### BRIEF
Look below for the line containing "(line ++ [c]) s'"; from there, print each line exactly up to and including the line containing "Record Edit := mkEdit", and stop.

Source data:
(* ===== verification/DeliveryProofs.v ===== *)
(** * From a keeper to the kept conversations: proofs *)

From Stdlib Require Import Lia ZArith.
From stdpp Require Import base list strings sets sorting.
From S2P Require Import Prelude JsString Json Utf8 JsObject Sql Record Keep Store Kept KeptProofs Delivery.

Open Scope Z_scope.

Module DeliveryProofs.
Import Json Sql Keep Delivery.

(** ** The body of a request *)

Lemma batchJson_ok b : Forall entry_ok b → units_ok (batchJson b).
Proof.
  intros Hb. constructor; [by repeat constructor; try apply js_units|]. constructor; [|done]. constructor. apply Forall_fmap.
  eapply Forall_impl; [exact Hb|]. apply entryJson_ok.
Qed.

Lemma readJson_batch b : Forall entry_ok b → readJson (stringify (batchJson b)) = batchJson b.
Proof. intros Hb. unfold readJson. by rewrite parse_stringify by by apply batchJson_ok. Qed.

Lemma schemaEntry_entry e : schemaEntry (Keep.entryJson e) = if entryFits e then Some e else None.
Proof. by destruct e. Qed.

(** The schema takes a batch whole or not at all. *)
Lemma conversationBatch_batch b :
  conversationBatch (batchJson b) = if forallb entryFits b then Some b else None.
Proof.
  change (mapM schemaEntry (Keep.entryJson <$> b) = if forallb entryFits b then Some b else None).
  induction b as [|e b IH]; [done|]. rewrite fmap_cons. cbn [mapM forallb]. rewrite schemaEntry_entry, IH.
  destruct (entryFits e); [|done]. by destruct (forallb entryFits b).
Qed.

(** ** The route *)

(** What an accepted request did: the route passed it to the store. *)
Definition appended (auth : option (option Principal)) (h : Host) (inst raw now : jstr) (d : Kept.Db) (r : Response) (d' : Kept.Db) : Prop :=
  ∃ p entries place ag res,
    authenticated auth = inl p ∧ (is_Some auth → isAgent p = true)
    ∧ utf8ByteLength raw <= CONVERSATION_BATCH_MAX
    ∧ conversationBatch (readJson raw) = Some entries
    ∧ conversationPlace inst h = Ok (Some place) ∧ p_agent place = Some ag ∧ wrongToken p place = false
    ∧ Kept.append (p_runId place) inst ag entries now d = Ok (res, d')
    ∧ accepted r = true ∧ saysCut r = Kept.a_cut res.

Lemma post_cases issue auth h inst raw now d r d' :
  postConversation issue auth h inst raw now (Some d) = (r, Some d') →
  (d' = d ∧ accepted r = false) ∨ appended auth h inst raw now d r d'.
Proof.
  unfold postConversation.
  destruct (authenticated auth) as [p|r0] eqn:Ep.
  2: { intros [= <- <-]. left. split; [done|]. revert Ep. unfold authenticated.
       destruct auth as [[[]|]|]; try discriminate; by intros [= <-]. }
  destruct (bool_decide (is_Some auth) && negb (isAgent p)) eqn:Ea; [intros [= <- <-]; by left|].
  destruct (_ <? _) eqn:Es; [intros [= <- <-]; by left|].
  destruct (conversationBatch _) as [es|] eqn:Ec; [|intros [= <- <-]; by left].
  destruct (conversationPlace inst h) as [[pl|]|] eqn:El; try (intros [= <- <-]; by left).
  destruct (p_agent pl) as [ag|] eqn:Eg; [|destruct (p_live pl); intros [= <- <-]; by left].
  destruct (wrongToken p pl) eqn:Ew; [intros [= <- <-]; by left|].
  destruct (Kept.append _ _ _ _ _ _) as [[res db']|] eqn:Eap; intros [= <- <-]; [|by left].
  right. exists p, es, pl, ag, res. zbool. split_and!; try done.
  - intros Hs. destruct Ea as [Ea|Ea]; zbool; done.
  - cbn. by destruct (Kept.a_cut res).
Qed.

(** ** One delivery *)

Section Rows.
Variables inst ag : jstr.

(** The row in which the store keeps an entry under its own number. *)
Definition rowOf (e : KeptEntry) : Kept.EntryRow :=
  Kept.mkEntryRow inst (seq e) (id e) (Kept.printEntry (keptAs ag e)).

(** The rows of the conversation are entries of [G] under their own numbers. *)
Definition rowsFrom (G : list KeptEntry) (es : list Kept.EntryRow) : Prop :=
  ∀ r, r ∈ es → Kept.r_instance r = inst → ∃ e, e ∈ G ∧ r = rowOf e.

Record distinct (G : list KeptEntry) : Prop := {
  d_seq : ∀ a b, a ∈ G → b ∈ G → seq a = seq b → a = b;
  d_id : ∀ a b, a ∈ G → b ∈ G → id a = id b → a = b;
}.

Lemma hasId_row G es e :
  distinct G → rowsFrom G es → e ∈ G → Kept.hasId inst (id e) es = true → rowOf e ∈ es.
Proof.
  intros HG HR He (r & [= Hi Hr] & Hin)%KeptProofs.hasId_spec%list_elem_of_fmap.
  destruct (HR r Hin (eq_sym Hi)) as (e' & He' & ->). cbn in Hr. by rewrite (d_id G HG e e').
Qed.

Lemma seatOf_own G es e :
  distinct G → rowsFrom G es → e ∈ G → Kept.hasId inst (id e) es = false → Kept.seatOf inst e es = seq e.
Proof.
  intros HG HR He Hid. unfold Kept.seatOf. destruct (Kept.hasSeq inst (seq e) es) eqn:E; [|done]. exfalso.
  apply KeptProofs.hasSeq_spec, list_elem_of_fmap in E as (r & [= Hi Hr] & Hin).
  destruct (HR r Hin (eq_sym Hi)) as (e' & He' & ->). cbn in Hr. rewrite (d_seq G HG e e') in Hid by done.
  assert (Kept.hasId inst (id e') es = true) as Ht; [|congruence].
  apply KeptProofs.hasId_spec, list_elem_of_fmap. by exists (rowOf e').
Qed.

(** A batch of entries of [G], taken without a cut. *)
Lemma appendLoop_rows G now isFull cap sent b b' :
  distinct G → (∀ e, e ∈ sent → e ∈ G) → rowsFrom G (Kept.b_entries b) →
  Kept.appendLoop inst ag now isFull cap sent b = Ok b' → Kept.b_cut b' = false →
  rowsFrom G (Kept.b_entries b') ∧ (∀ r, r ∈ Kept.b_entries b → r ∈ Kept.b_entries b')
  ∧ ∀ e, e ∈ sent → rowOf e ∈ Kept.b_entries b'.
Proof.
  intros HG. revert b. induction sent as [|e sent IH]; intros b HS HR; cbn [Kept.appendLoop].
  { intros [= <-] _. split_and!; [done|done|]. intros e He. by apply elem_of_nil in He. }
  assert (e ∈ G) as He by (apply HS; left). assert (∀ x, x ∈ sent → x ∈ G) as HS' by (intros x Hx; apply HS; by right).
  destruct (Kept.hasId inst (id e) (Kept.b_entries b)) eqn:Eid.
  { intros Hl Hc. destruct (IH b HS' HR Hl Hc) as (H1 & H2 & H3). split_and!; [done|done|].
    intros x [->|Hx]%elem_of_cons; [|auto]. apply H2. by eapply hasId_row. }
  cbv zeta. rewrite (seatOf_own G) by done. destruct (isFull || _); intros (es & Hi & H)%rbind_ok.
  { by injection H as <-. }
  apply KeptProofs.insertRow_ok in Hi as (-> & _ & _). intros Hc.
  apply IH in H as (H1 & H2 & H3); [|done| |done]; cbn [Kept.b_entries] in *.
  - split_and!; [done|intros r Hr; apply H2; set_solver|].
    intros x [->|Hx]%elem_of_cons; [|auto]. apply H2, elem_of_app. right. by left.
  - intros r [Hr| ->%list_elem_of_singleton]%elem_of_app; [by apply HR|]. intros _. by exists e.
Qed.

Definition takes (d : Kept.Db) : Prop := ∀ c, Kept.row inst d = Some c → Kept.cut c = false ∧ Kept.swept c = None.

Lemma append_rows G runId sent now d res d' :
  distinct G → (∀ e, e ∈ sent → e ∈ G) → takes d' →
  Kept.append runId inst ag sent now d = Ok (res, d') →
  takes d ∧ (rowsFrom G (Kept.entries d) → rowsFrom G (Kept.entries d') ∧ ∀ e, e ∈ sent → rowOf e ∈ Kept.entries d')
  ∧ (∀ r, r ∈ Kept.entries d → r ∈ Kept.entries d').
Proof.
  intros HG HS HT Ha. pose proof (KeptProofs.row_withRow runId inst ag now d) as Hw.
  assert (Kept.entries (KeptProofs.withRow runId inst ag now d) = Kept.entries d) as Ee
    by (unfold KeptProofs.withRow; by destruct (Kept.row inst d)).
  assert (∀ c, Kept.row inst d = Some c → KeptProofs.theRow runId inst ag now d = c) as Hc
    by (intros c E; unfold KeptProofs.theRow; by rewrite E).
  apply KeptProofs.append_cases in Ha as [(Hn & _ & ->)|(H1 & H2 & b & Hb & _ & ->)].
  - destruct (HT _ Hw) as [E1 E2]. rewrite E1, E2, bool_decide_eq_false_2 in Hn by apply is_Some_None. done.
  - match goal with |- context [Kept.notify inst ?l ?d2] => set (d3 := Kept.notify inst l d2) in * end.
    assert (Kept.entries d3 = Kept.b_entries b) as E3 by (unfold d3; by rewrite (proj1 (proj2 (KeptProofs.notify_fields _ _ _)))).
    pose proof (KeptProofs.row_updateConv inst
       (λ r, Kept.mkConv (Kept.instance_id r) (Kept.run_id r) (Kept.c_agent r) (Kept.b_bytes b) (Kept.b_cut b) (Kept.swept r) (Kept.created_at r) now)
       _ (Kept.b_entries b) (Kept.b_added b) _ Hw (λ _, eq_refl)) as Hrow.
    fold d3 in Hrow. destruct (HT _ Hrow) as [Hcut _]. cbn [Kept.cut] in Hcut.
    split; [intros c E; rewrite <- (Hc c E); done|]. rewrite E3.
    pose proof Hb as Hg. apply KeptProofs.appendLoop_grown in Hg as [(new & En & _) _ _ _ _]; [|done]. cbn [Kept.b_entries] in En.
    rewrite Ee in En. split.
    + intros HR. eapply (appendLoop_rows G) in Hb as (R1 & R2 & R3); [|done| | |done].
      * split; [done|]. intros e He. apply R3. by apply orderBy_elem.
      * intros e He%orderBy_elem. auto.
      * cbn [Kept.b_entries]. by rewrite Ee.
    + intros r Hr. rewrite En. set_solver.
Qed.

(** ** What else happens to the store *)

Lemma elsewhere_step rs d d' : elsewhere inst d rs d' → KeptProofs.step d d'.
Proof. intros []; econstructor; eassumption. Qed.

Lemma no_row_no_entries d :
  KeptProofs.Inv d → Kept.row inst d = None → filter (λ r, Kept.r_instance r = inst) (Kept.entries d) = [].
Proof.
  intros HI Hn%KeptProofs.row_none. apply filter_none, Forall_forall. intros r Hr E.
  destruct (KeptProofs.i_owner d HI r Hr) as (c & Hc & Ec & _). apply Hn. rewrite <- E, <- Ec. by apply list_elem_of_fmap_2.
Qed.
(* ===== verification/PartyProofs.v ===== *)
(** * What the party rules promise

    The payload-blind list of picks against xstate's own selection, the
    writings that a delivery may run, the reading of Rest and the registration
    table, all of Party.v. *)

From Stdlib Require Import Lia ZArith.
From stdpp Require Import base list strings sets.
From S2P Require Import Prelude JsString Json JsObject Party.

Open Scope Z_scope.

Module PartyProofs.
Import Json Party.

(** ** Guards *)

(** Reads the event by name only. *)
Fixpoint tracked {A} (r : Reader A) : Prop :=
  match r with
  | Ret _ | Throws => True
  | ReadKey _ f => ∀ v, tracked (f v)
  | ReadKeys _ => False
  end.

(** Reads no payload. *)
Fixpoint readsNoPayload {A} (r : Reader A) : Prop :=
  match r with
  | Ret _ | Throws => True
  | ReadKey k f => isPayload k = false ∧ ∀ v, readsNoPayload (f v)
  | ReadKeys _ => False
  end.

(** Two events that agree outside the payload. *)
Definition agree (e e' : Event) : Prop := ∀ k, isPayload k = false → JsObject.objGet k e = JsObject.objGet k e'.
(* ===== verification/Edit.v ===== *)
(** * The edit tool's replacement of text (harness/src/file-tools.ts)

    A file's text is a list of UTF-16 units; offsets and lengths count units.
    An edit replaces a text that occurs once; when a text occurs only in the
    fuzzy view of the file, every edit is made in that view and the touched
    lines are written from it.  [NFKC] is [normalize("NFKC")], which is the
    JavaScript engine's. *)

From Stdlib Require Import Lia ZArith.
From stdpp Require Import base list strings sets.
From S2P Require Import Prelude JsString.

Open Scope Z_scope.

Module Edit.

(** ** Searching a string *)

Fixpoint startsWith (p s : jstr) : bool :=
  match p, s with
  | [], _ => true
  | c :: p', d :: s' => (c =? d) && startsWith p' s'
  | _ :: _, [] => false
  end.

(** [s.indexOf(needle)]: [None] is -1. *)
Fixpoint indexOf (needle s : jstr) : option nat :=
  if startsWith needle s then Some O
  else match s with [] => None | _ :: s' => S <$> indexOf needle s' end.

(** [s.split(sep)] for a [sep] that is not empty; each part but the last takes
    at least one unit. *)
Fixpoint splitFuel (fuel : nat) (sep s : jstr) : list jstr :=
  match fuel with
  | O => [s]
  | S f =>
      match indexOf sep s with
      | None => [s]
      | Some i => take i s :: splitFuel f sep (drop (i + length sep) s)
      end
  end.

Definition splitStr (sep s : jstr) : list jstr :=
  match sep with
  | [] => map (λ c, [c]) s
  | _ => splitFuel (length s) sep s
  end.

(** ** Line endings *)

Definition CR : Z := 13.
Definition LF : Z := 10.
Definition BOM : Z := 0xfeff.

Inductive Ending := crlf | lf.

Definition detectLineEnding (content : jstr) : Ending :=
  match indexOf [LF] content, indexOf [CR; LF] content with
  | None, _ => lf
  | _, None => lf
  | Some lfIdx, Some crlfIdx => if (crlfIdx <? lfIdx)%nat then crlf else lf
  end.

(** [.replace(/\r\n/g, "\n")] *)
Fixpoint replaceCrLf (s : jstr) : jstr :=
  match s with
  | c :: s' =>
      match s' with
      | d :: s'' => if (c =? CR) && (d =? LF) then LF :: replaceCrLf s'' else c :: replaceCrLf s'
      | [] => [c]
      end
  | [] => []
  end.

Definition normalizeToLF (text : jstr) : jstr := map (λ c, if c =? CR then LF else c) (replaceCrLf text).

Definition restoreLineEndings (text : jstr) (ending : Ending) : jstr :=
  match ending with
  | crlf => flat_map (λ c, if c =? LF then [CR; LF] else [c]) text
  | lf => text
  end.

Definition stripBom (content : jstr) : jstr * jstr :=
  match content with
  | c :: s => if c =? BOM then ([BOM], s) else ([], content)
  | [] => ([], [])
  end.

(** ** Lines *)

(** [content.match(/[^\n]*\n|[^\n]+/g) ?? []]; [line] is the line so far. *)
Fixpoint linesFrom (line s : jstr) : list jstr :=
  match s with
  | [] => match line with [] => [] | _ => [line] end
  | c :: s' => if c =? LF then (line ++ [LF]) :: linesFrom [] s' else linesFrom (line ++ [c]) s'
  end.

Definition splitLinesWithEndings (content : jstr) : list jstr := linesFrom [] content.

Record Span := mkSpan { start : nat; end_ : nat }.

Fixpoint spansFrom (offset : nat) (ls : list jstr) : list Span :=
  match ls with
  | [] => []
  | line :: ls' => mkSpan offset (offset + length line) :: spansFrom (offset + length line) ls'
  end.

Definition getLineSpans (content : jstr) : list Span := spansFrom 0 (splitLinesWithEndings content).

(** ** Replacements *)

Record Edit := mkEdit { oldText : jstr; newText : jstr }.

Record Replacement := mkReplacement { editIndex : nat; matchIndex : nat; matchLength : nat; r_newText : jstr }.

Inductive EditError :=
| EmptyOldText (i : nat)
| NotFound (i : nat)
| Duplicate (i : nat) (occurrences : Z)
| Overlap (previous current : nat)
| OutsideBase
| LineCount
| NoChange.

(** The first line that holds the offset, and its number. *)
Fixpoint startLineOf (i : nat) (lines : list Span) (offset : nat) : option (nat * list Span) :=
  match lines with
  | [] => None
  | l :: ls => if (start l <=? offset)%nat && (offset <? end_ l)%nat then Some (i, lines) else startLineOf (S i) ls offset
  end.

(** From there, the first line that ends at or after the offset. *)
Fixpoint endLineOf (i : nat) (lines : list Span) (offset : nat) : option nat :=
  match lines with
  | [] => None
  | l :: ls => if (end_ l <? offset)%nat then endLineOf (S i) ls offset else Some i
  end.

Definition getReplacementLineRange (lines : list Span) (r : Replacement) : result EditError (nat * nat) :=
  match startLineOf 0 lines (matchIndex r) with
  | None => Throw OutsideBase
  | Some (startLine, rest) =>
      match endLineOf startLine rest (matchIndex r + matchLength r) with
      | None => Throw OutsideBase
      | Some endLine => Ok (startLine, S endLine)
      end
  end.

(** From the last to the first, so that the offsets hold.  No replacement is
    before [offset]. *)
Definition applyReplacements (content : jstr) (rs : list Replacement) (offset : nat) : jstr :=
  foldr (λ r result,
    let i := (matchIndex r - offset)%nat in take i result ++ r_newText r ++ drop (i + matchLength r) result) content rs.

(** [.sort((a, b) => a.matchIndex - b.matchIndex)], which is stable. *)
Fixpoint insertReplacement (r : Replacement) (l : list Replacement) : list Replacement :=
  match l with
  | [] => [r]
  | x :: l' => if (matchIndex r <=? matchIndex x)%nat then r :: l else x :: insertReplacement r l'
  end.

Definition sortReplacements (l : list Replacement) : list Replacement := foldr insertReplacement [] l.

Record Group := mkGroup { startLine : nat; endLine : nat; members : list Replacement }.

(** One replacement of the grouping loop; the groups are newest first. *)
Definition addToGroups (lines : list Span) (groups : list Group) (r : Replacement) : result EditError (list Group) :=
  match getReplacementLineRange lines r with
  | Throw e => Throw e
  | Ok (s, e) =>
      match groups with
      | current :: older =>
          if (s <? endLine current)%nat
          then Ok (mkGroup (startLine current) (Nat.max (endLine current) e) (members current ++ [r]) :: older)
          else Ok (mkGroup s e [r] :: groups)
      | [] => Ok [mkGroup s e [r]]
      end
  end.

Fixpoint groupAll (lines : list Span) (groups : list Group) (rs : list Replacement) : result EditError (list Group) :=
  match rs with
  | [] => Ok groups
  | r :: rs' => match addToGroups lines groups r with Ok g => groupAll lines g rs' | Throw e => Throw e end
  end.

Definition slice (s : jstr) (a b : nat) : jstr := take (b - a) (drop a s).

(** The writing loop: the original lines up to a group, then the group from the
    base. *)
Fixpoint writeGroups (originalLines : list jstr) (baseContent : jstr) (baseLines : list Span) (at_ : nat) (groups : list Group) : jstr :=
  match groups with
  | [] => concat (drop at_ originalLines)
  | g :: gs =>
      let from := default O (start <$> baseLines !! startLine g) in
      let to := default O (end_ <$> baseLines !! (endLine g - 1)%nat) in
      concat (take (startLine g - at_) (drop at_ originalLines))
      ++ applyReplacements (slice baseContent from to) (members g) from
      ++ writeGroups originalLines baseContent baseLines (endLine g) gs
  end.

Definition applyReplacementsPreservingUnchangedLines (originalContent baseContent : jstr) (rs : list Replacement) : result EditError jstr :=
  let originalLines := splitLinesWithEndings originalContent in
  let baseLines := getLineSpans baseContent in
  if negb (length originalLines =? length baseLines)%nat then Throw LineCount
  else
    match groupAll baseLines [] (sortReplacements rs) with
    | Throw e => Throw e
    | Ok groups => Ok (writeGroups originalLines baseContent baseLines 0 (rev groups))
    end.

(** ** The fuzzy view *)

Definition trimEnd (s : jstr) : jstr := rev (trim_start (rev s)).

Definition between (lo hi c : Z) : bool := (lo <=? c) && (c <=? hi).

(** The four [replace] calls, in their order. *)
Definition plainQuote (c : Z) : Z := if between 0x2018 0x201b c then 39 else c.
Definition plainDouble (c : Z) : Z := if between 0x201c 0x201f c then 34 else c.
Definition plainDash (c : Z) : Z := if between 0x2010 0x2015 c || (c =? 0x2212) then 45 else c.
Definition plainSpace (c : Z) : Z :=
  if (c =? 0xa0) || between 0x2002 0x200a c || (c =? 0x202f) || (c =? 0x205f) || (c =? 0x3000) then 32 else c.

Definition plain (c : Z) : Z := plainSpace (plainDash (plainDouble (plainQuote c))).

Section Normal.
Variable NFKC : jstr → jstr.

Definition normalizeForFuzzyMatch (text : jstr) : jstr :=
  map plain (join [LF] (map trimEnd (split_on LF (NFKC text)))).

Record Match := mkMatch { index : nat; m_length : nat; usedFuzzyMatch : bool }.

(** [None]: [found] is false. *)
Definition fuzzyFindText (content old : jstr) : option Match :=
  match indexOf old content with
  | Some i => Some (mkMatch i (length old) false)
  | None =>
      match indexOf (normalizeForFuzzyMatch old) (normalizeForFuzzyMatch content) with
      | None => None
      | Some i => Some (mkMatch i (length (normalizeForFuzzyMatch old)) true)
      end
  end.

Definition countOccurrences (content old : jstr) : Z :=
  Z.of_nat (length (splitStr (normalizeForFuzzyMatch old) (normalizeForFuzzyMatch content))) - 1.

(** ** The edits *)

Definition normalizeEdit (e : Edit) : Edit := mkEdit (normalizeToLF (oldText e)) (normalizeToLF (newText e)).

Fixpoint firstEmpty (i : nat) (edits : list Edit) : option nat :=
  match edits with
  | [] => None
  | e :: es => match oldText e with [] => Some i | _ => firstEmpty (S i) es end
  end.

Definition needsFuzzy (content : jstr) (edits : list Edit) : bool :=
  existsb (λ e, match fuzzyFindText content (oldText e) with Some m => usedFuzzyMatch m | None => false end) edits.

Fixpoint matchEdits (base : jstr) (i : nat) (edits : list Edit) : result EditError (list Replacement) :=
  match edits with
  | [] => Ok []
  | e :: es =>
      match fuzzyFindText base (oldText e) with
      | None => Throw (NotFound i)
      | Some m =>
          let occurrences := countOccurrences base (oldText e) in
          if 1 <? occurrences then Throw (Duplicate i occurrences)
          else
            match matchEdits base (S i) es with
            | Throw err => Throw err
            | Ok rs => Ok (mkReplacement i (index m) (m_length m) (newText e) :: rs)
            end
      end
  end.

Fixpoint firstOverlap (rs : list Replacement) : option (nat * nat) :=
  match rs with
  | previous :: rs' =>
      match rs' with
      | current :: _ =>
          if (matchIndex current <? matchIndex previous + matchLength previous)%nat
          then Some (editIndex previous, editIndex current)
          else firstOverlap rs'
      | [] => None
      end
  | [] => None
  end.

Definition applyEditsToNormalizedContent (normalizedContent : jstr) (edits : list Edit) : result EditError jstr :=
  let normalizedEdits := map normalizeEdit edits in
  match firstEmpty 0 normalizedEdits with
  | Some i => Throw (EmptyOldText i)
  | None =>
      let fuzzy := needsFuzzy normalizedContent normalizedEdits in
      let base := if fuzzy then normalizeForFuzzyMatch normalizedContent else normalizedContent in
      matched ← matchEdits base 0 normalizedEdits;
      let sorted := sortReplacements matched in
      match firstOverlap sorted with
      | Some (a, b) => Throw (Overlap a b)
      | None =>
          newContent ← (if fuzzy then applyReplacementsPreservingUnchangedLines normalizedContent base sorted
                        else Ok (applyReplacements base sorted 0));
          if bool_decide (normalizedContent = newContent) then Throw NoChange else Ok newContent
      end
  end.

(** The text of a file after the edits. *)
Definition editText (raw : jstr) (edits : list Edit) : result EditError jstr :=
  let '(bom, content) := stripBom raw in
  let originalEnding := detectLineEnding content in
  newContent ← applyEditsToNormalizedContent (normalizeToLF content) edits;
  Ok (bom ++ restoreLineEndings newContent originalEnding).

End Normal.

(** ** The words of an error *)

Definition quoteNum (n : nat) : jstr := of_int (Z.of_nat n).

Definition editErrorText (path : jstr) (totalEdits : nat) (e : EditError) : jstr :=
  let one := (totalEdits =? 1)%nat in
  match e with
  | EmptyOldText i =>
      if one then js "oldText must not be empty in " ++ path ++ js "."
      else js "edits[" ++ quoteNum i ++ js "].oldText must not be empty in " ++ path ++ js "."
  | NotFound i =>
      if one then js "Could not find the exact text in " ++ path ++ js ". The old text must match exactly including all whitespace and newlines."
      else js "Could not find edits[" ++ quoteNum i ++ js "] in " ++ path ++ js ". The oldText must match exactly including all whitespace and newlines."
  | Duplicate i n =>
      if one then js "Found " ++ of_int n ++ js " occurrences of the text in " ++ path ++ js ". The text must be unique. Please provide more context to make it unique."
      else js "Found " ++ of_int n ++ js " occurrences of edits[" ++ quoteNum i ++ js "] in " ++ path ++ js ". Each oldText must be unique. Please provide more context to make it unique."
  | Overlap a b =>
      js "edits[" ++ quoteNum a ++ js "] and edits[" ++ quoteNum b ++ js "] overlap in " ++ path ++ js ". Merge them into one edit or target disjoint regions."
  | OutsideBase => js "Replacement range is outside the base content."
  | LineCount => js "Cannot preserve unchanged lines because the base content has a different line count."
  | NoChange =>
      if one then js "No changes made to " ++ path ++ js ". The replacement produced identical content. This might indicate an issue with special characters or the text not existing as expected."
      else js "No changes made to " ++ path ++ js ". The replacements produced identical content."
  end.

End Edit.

### ANSWER AREA
  | c :: s' => if c =? LF then (line ++ [LF]) :: linesFrom [] s' else linesFrom (line ++ [c]) s'
  end.

Definition splitLinesWithEndings (content : jstr) : list jstr := linesFrom [] content.

Record Span := mkSpan { start : nat; end_ : nat }.

Fixpoint spansFrom (offset : nat) (ls : list jstr) : list Span :=
  match ls with
  | [] => []
  | line :: ls' => mkSpan offset (offset + length line) :: spansFrom (offset + length line) ls'
  end.

Definition getLineSpans (content : jstr) : list Span := spansFrom 0 (splitLinesWithEndings content).

(** ** Replacements *)

Record Edit := mkEdit { oldText : jstr; newText : jstr }.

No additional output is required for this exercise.